Top of Records shown

Lemma choose_move_prefers_captures_witness :
  let b := set Board_init 2 3 (Some (White, Queen)) in
  let m : Move := ((1, 4), (2, 3)) in
  let m' : Move := ((1, 2), (2, 3)) in
  choose_move 1 b Black = Returned (Some m) ∧
  m' ∈ generate_legal_moves b Black ∧
  (eval_score b Black m' == eval_score b Black m)%Q ∧
  captures b m' ∧
  captures b m ∧
  captured_value b m' ≤ captured_value b m.
Proof.
  intros b m m'.
  assert (choose_move 1 b Black = Returned (Some m)) as Hm
    by (vm_compute; reflexivity).
  assert (m' ∈ generate_legal_moves b Black) as Hm'
    by (apply (bool_decide_unpack _); vm_compute; reflexivity).
  assert (eval_score b Black m' == eval_score b Black m)%Q as Heq
    by (vm_compute; reflexivity).
  assert (captures b m') as Hc by (vm_compute; discriminate).
  split; [exact Hm|]. split; [exact Hm'|]. split; [exact Heq|]. split; [exact Hc|].
  exact (choose_move_prefers_captures 1 b Black m m' Hm Hm' Heq Hc).
Defined.

(** X14. No candidate is left out of the draw: a generated move of maximal
    score is returned for some random draw as soon as it passes the
    tie-break, that is, when it takes a piece of the highest value taken by
    a maximal-score move, or when no maximal-score move takes a piece. *)
Theorem choose_move_any_candidate (b : Board) (color : Color) (m : Move) :
  m ∈ generate_legal_moves b color →
  (∀ m', m' ∈ generate_legal_moves b color →
         (eval_score b color m' <= eval_score b color m)%Q) →
  (captures b m ∧
   ∀ m', m' ∈ generate_legal_moves b color →
         (eval_score b color m' == eval_score b color m)%Q →
         captures b m' → captured_value b m' ≤ captured_value b m) ∨
  (∀ m', m' ∈ generate_legal_moves b color →
         (eval_score b color m' == eval_score b color m)%Q → ¬ captures b m') →
  ∃ rnd, choose_move rnd b color = Returned (Some m).
Proof.
  intros Hm Hmax Htie.
  assert (m ∈ best_moves b color (generate_legal_moves b color)) as Hbest
    by (by apply best_moves_iff).
  assert (∀ m', m' ∈ best_moves b color (generate_legal_moves b color) →
    m' ∈ generate_legal_moves b color ∧
    (eval_score b color m' == eval_score b color m)%Q) as Hsame.
  { intros m' [Hm' Hmax']%best_moves_iff. split; [done|].
    apply Qle_antisym; [by apply Hmax|by apply Hmax']. }
  assert (m ∈ final_candidates b color) as Hcand.
  { apply final_candidates_iff. split; [done|]. destruct Htie as [[Hc Hcv]|Hnone].
    - left. split; [done|]. intros m' [Hm' Heq]%Hsame Hc'. by apply Hcv.
    - right. intros m' [Hm' Heq]%Hsame. by apply Hnone. }
  destruct (random_choice_any _ _ Hcand) as [rnd Hrnd]. exists rnd.
  unfold choose_move. rewrite Hrnd.
  destruct (generate_legal_moves b color); [by apply elem_of_nil in Hm|done].
Qed.

Lemma choose_move_any_candidate_witness :
  let b := set Board_init 2 3 (Some (White, Queen)) in
  let m : Move := ((1, 2), (2, 3)) in
  let other : Move := ((1, 4), (2, 3)) in
  (other ≠ m ∧ choose_move 1 b Black = Returned (Some other)) ∧
  m ∈ generate_legal_moves b Black ∧
  (∀ m', m' ∈ generate_legal_moves b Black →
         (eval_score b Black m' <= eval_score b Black m)%Q) ∧
  ((captures b m ∧
    ∀ m', m' ∈ generate_legal_moves b Black →
          (eval_score b Black m' == eval_score b Black m)%Q →
          captures b m' → captured_value b m' ≤ captured_value b m) ∨
   (∀ m', m' ∈ generate_legal_moves b Black →
          (eval_score b Black m' == eval_score b Black m)%Q → ¬ captures b m')) ∧
  ∃ rnd, choose_move rnd b Black = Returned (Some m).
Proof.
  intros b m other.
  assert (other ≠ m ∧ choose_move 1 b Black = Returned (Some other)) as H0
    by (split; [discriminate|vm_compute; reflexivity]).
  assert (m ∈ generate_legal_moves b Black) as H1
    by (apply (bool_decide_unpack _); vm_compute; reflexivity).
  assert (Forall (λ m', Qle_bool (eval_score b Black m') (eval_score b Black m) = true)
            (generate_legal_moves b Black)) as Hle
    by (apply (bool_decide_unpack _); vm_compute; reflexivity).
  assert (∀ m', m' ∈ generate_legal_moves b Black →
            (eval_score b Black m' <= eval_score b Black m)%Q) as H2.
  { intros m' Hm'. apply Qle_bool_iff. exact (proj1 (Forall_forall _ _) Hle m' Hm'). }
  assert (Forall (λ m', captured_value b m' ≤ captured_value b m)
            (generate_legal_moves b Black)) as Hcv
    by (apply (bool_decide_unpack _); vm_compute; reflexivity).
  assert (captures b m) as Hc by (vm_compute; discriminate).
  assert ((captures b m ∧
           ∀ m', m' ∈ generate_legal_moves b Black →
                 (eval_score b Black m' == eval_score b Black m)%Q →
                 captures b m' → captured_value b m' ≤ captured_value b m) ∨
          (∀ m', m' ∈ generate_legal_moves b Black →
                 (eval_score b Black m' == eval_score b Black m)%Q →
                 ¬ captures b m')) as H3.
  { left. split; [exact Hc|]. intros m' Hm' _ _.
    exact (proj1 (Forall_forall _ _) Hcv m' Hm'). }
  split; [exact H0|]. split; [exact H1|]. split; [exact H2|]. split; [exact H3|].
  exact (choose_move_any_candidate b Black m H1 H2 H3).
Defined.

(** ** [Game]: clicks, AI turns and the loop *)

Lemma SQUARE_SIZE_eq : SQUARE_SIZE = 80.
Proof. reflexivity. Qed.

(** X15. A click is decoded to the square drawn under it: every pixel of
    the 80x80 rectangle that [_draw_board] paints for (r, c) is mapped back
    to (r, c), and a pixel is mapped to an in-range square exactly when it
    lies inside the 640x640 window. *)
Theorem coord_from_mouse_square (r c dx dy : Z) :
  0 ≤ dx < SQUARE_SIZE → 0 ≤ dy < SQUARE_SIZE →
  coord_from_mouse (c * SQUARE_SIZE + dx, r * SQUARE_SIZE + dy) = (r, c) ∧
  ∀ x y, in_bounds (coord_from_mouse (x, y)).1 (coord_from_mouse (x, y)).2 = true ↔
         (0 ≤ x < WIDTH ∧ 0 ≤ y < HEIGHT).
Proof.
  rewrite SQUARE_SIZE_eq. intros Hdx Hdy. unfold coord_from_mouse.
  rewrite SQUARE_SIZE_eq. split.
  - f_equal.
    + rewrite Z.add_comm, Z.div_add by lia. rewrite Z.div_small by lia. lia.
    + rewrite Z.add_comm, Z.div_add by lia. rewrite Z.div_small by lia. lia.
  - intros x y. simpl. rewrite in_bounds_true. unfold WIDTH, HEIGHT.
    pose proof (Z.div_mod x 80). pose proof (Z.mod_pos_bound x 80).
    pose proof (Z.div_mod y 80). pose proof (Z.mod_pos_bound y 80).
    lia.
Qed.

Lemma coord_from_mouse_square_witness :
  0 ≤ 79 < SQUARE_SIZE ∧ 0 ≤ 0 < SQUARE_SIZE ∧
  coord_from_mouse (4 * SQUARE_SIZE + 79, 6 * SQUARE_SIZE + 0) = (6, 4) ∧
  ∀ x y, in_bounds (coord_from_mouse (x, y)).1 (coord_from_mouse (x, y)).2 = true ↔
         (0 ≤ x < WIDTH ∧ 0 ≤ y < HEIGHT).
Proof.
  assert (0 ≤ 79 < SQUARE_SIZE) as H1 by (vm_compute; split; [discriminate|reflexivity]).
  assert (0 ≤ 0 < SQUARE_SIZE) as H2 by (vm_compute; split; [discriminate|reflexivity]).
  split; [exact H1|]. split; [exact H2|].
  exact (coord_from_mouse_square 6 4 79 0 H1 H2).
Defined.

Lemma move_piece_wf b src dst promotion :
  wf_board b → wf_board (move_piece b src dst promotion).
Proof.
  intros Hwf. destruct src as [sr sc], dst as [dr dc]. unfold move_piece.
  destruct (get b sr sc) as [[color ptype]|]; [|done]. by do 2 apply set_wf.
Qed.

Lemma owns_iff (piece : cell) color :
  owns piece color = true ↔ ∃ ptype, piece = Some (color, ptype).
Proof.
  destruct piece as [[pcolor ptype]|]; simpl.
  - rewrite bool_decide_eq_true. naive_solver.
  - naive_solver.
Qed.

(** The game after the move from [src] to [dst] is played. *)
Lemma try_moves_spec g r c src mvs :
  (∀ mv : Move, mv ∈ mvs → mv.1 = src) →
  try_moves g r c mvs
  = if decide ((src, (r, c)) ∈ mvs)
    then Some (post_move
                 (mkGame (move_piece (board g) src (r, c) None) (selected g)
                    (legal_moves_from_selected g) (current_turn g) (ai_color g)))
    else None.
Proof.
  induction mvs as [|[src' dst] mvs IH]; intros Hsrc; cbn [try_moves].
  { destruct (decide ((src, (r, c)) ∈ [])) as [Hin|_]; [by apply elem_of_nil in Hin|done]. }
  assert (src' = src) as -> by (apply (Hsrc (src', dst)), list_elem_of_here).
  destruct (decide (dst = (r, c))) as [->|Hne].
  - destruct (decide ((src, (r, c)) ∈ (src, (r, c)) :: mvs)) as [_|Hout]; [done|].
    destruct Hout. apply list_elem_of_here.
  - rewrite IH by (intros mv Hmv; apply Hsrc; by apply list_elem_of_further).
    destruct (decide ((src, (r, c)) ∈ mvs)) as [Hin|Hout];
      destruct (decide ((src, (r, c)) ∈ (src, dst) :: mvs)) as [Hin'|Hout']; try done.
    + destruct Hout'. by apply list_elem_of_further.
    + apply elem_of_cons in Hin' as [Heq|?]; [|done]. by simplify_eq.
Qed.

Lemma cached_moves_iff b color (src : Square) (m : Move) :
  m ∈ filter (λ mv : Move, mv.1 = src) (generate_legal_moves b color) ↔
  m.1 = src ∧ m ∈ generate_legal_moves b color.
Proof. by rewrite list_elem_of_filter. Qed.

Lemma handle_click_cases (g : Game) (pos : Z * Z) :
  game_inv g →
  let sq := coord_from_mouse pos in
  let g' := handle_click g pos in
  let moves := generate_legal_moves (board g) (current_turn g) in
  game_inv g' ∧
  (owns (get (board g) sq.1 sq.2) (current_turn g) = true →
   g' = mkGame (board g) (Some sq) (filter (λ mv : Move, mv.1 = sq) moves)
               (current_turn g) (ai_color g)) ∧
  (owns (get (board g) sq.1 sq.2) (current_turn g) = false →
   ∀ src, selected g = Some src → (src, sq) ∈ moves →
     g' = mkGame (move_piece (board g) src sq None) None []
                 (other_color (current_turn g)) (ai_color g)) ∧
  (owns (get (board g) sq.1 sq.2) (current_turn g) = false →
   (∀ src, selected g = Some src → (src, sq) ∉ moves) →
   g' = match selected g with
        | Some _ => mkGame (board g) None [] (current_turn g) (ai_color g)
        | None => g
        end).
Proof.
  intros [Hwf Hcache] sq g' moves. subst moves.
  unfold g', handle_click. fold sq. destruct sq as [r c] eqn:Hsq. cbn [fst snd].
  destruct (owns (get (board g) r c) (current_turn g)) eqn:Howns.
  - assert (game_inv (select g r c)) as Hinv by (by split).
    destruct (selected g); (split; [done|]); (split; [done|]); by split.
  - destruct (selected g) as [src|] eqn:Hsel.
    + rewrite Hcache.
      rewrite (try_moves_spec g r c src) by (by intros mv [? _]%cached_moves_iff).
      destruct (decide ((src, (r, c)) ∈ filter (λ mv : Move, mv.1 = src)
                          (generate_legal_moves (board g) (current_turn g))))
        as [Hin|Hout].
      * apply cached_moves_iff in Hin as [_ Hin].
        split; [split; [by apply (move_piece_wf (board g))|done]|]. split; [done|].
        split.
        -- intros _ src' [= <-] _. done.
        -- intros _ Hnone. by destruct (Hnone src).
      * split; [by split|]. split; [done|]. split; [|done].
        intros _ src' [= <-] Hin. destruct Hout. by apply cached_moves_iff.
    + split; [split; [done|by rewrite Hsel]|]. split; [done|]. split; [|done].
      by intros _ src [=].
Qed.


(** X16. What a click does, in a game whose cache of moves is up to date.
    On a piece of the side to move it selects that piece and caches the
    generated moves that leave its square.  Elsewhere, with a piece
    selected, it plays the move from the selected square to the clicked
    one exactly when that move is generated for the side to move, and then
    passes the turn; in every other case it only clears the selection.  So
    a click never plays a move the generator does not give, and never moves
    a piece of the side that is not to move. *)
Theorem handle_click_effect (g : Game) (pos : Z * Z) :
  game_inv g →
  let sq := coord_from_mouse pos in
  let g' := handle_click g pos in
  let moves := generate_legal_moves (board g) (current_turn g) in
  game_inv g' ∧
  (owns (get (board g) sq.1 sq.2) (current_turn g) = true →
   g' = mkGame (board g) (Some sq) (filter (λ mv : Move, mv.1 = sq) moves)
               (current_turn g) (ai_color g)) ∧
  (owns (get (board g) sq.1 sq.2) (current_turn g) = false →
   ∀ src, selected g = Some src → (src, sq) ∈ moves →
     g' = mkGame (move_piece (board g) src sq None) None []
                 (other_color (current_turn g)) (ai_color g)) ∧
  (owns (get (board g) sq.1 sq.2) (current_turn g) = false →
   (∀ src, selected g = Some src → (src, sq) ∉ moves) →
   g' = match selected g with
        | Some _ => mkGame (board g) None [] (current_turn g) (ai_color g)
        | None => g
        end).
Proof. apply handle_click_cases. Qed.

Bottom of Records shown

## Exercise directions
Which lines run from the one holding "intros _ src' [= <-] Hin." through the one holding "one exactly when" in the records above? Repeat them exactly, both included, and nothing more.

## Your solution
        intros _ src' [= <-] Hin. destruct Hout. by apply cached_moves_iff.
    + split; [split; [done|by rewrite Hsel]|]. split; [done|]. split; [|done].
      by intros _ src [=].
Qed.


(** X16. What a click does, in a game whose cache of moves is up to date.
    On a piece of the side to move it selects that piece and caches the
    generated moves that leave its square.  Elsewhere, with a piece
    selected, it plays the move from the selected square to the clicked
    one exactly when that move is generated for the side to move, and then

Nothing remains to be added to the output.